In August 2023, Linton announced to the university community that he had been diagnosed with throat and tongue cancer. He subsequently received daily treatments from the University of Kansas Cancer Center. During his absence, Marshall Stewart, senior vice president and chief of staff, stood in for him in the university's decision-making activities and represented him at university events. On October 13, 2023, Linton's cancer treatments were completed and he returned to his campus residence, saying, "I am planning to conduct much of my work from the Pres Res as I regain my strength."

Despite his health challenges, President Linton launched a strategic plan, titled "Next-Gen K-State", plan focused on expanding access, growing research, and deepening the University's impact across Kansas. In 2024, Kansas State University surpassed 20,000 in total enrolment and welcomed its largest freshman class in nine years, which Linton celebrated in his 2024 address to the community.

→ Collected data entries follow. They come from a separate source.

(* ===== verification/VolumePass.v ===== *)
(** Disks and their copies: [src/components/cluster-controller/src/reconcile/volumes.rs]
    and [snapshots.rs].  A pass judges the claim on every volume, places and makes the
    bytes, grows them, lets a released volume go once nobody holds it and its node has
    said the bytes are gone, and has copies taken, the guest paused where the backend
    cannot copy atomically. *)
From Stdlib Require Import Ascii String NArith ZArith List Bool Lia.
From stdpp Require Import base list strings gmap relations.
From S2P Require Import Prelude RustStr Json Capability Heartbeat Vm Node Storage Sizing Placement Diagnosis.
From S2P Require Import Reservation Claims Commit Quota Gateways Lifecycle Dispatch Namespaces SpecDocs.
From S2P Require Import MigrationRules ClusterMigration Deletion PlacePass VmPass.
From S2P Require Import Phase Objects Store StoreSafety Growth.

(** * Snapshots as objects *)

Module VolumeSnapshotSpec.
Record t := { tenant : string; volume : string; description : string }.
End VolumeSnapshotSpec.

Definition VolumeSnapshot : Type := Object VolumeSnapshotSpec.t VolumeSnapshotStatus.t.
Definition SnapshotReported : Type := reported VolumeSnapshotPhaseKind.t VolumeSnapshotReason.t.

From July 2024 through June 2025, Linton was the sixth highest paid employee of the state of Kansas, with a reported salary of $713,000.

=== North Carolina State University ===

On September 15, 2012, Linton began his service as Dean of the College of Agriculture at North Carolina State University.

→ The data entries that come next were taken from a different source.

Definition pick_cluster (ledger : Ledger.t) (vm : Vm) (wanted : Wanted.t)
    : Ledger.t * result (nat * (PendingReason.t * string)) string :=
  let allowed := List.filter (fun c => Wanted.served_by wanted (Candidate.name c) (Ledger.rooms ledger (Candidate.name c)))
                   (Ledger.clusters ledger) in
  match assign vm allowed with
  | Some pick =>
      ({| Ledger.clusters := spend (Ledger.clusters ledger) pick vm;
          Ledger.nodes :=
            match sget pick (Ledger.nodes ledger) with
            | Some (ClusterRooms.Measured rooms) =>
                sinsert pick (ClusterRooms.Measured (NodeDemand.debit (Wanted.node wanted) rooms).2) (Ledger.nodes ledger)
            | _ => Ledger.nodes ledger
            end |}, Ok pick)
  | None => (ledger, Err (why_none ledger vm wanted allowed))
  end.
End picking.

(** * What a VM's volumes allow *)

Definition pool_serving (pool : StoragePool) (volume : string) : result string (list string) :=
  let serving := StoragePoolSpec.served_by (spec pool) in
  let nm := name (metadata pool) in
  if is_nil serving then
    Err ("storage pool " +:+ nm +:+ " names no cluster, so volume " +:+ volume +:+ " cannot be reached")
  else match StoragePoolSpec.disagreeing (status pool) with
       | Some (a, b) =>
           Err ("storage pool " +:+ nm +:+ " is served by " +:+ a +:+ " and " +:+ b
                +:+ ", but they do not describe the same backend; volume " +:+ volume
                +:+ " is reachable from one of them at most")
       | None => Ok serving
       end.

Definition narrow_clusters (wanted : option (list string)) (serving : list string) (volume : string)
    : result string (list string) :=
  match wanted with
  | None => Ok serving
  | Some already =>
      let both := List.filter (fun c => existsb (fun s => String.eqb s c) serving) already in
      if is_nil both then
        Err ("volume " +:+ volume +:+ " is on [" +:+ join ", " serving +:+ "] and another of this vm's volumes is on ["
             +:+ join ", " already +:+ "]")
      else Ok both
  end.

(** The union over the serving clusters, one pass of the inner loop at a time. *)
Definition push_new (nodes : list string) (node : string) : list string :=
  if str_in node nodes then nodes else nodes ++ [node].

Linton spearheaded the development and execution of the College of Agriculture and Life Sciences (CALS) Strategic Plan, titled 2020 Vision: People, Programs, and Partnerships. He assembled a forward-thinking strategic planning team and facilitated 27 public listening sessions across North Carolina, engaging more than 5,000 stakeholders to gather input on the state's needs and aspirations. The resulting plan centered on five strategic initiatives designed to promote interdisciplinary collaboration, advance diversity and inclusion, strengthen public and private partnerships, and support the growth of North Carolina’s agricultural economy.

As Dean of the College of Agriculture and Life Sciences (CALS) at North Carolina State University, Rich Linton played a key leadership role in launching the North Carolina Plant Sciences Initiative (N.C. PSI), a statewide effort to position North Carolina as a global leader in agricultural innovation. Informed by a 2013 statewide agricultural tour where Linton engaged directly with farmers and stakeholders, the initiative was designed to address major challenges in agriculture, including climate change, crop disease, loss of farmland, and global food security.

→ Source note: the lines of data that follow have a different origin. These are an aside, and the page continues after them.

(* ===== verification/CloudSafety.v ===== *)
(** What the cloud's pass over VMs tells its clusters: the logic of the commands of
    [CloudPass], and the theorems about them. *)
From Stdlib Require Import Ascii String NArith ZArith List Bool Lia.
From stdpp Require Import base list strings gmap relations.
From S2P Require Import Prelude RustStr Json Net Capability Heartbeat Vm Node Storage Sizing Placement Diagnosis.
From S2P Require Import Floating Quota AddressSpace Lifecycle Gateways Dispatch Namespaces SpecDocs.
From S2P Require Import Rooms CloudPlace MigrationRules ClusterMigration Deletion PlacePass VmPass DrainPass VolumePass.
From S2P Require Import CloudPass.
From S2P Require Import Phase Objects Store StoreSafety Growth.

(** * The logic of commands *)

(** The database moved along its history and nothing that was said is unsaid. *)
Definition reaches {D Bytes} `{!Etcd D Bytes} (a b : cloud D) : Prop :=
  evolves (db (c_store a)) (db (c_store b)) /\ exists said, c_sent b = c_sent a ++ said.

(** From a state that [c0] reaches on, the computation hands over commands that
    satisfy [P] of the state at that moment. *)
Definition tells {D Bytes A} `{!Etcd D Bytes} (c0 : cloud D) (P : cloud D -> string * CloudOp.t -> Prop)
    (m : cloud_m D A) : Prop :=
  forall c c' r, reaches c0 c -> m c = (c', r) ->
    reaches c c'
    /\ exists new, c_sent c' = c_sent c ++ map snd new
       /\ Forall (fun x => reaches c x.1 /\ reaches x.1 c' /\ P x.1 x.2) new.

Section logic.
Context {D Bytes : Type} `{!Etcd D Bytes}.
Implicit Types (P : cloud D -> string * CloudOp.t -> Prop) (c : cloud D).

Lemma reaches_refl c : reaches c c.
Proof. split; [by apply rtc_refl|]. exists []. by rewrite app_nil_r. Qed.

Lemma reaches_trans a b c : reaches a b -> reaches b c -> reaches a c.
Proof.
  intros [H1 [s1 E1]] [H2 [s2 E2]]. split; [by etrans|]. exists (s1 ++ s2). by rewrite E2, E1, app_assoc.
Qed.

Lemma reaches_store c w : evolves (db (c_store c)) (db w) -> reaches c (with_store c w).
Proof. intros H. split; [done|]. exists []. simpl. by rewrite app_nil_r. Qed.

Lemma cloud_bind_run {A B} (m : cloud_m D A) (k : A -> cloud_m D B) c c' r :
  (m ≫= k) c = (c', r) ->
  exists c1 a, m c = (c1, a) /\ match a with Ok x => k x c1 = (c', r) | Err e => c1 = c' /\ r = Err e end.
Proof.
  unfold mbind, cloud_bind. destruct (m c) as [c1 [a|e]]; intros H; eexists _, _; (split; [done|]); [done|].
  by injection H as <- <-.
Qed.

Lemma tells_silent {A} c0 P (m : cloud_m D A) :
  (forall c c' r, m c = (c', r) -> reaches c c' /\ c_sent c' = c_sent c) -> tells c0 P m.
Proof. intros H c c' r _ [Hd Hs]%H. split; [done|]. exists []. by rewrite app_nil_r. Qed.

Lemma tells_ret {A} c0 P (a : A) : tells c0 P (mret (M := cloud_m D) a).
Proof. apply tells_silent. intros c c' r [= <- <-]. by split; [apply reaches_refl|]. Qed.

Lemma tells_fail {A} c0 P e : tells c0 P (c_fail (A := A) e).
Proof. apply tells_silent. intros c c' r [= <- <-]. by split; [apply reaches_refl|]. Qed.

Lemma tells_fail_then {A B} c0 P e (k : A -> cloud_m D B) : tells c0 P (c_fail e ≫= k).
Proof. apply tells_silent. intros c c' r [= <- <-]. by split; [apply reaches_refl|]. Qed.

Lemma tells_note c0 P r : tells c0 P (c_note r).
Proof.
  apply tells_silent. intros c c' x [= <- <-]. split; [|done]. split; [by apply rtc_refl|]. exists []. simpl. by rewrite app_nil_r.
Qed.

Under Linton’s leadership, NC State secured significant public and private support for the project. In 2015, the state approved $85 million in bond funding, and the Golden LEAF Foundation contributed $48 million—its largest-ever gift to NC State. An additional $6 million was raised by 44 commodity groups. Key partners in the initiative included the U.S. Department of Agriculture and the North Carolina Department of Agriculture and Consumer Services.

Construction of the Plant Sciences Building began in April 2019, and a ceremonial groundbreaking was held on September 6, 2019, with over 400 supporters in attendance. The building was completed on time and on budget and is considered one of the most advanced agricultural research facilities in the world. It was designed to support interdisciplinary collaboration among scientists, government agencies, and industry leaders to develop resilient crops, boost yields, extend growing seasons, and foster economic development in rural communities.

Linton described the initiative as a model of collaboration and a direct response to the needs of North Carolina’s agricultural community.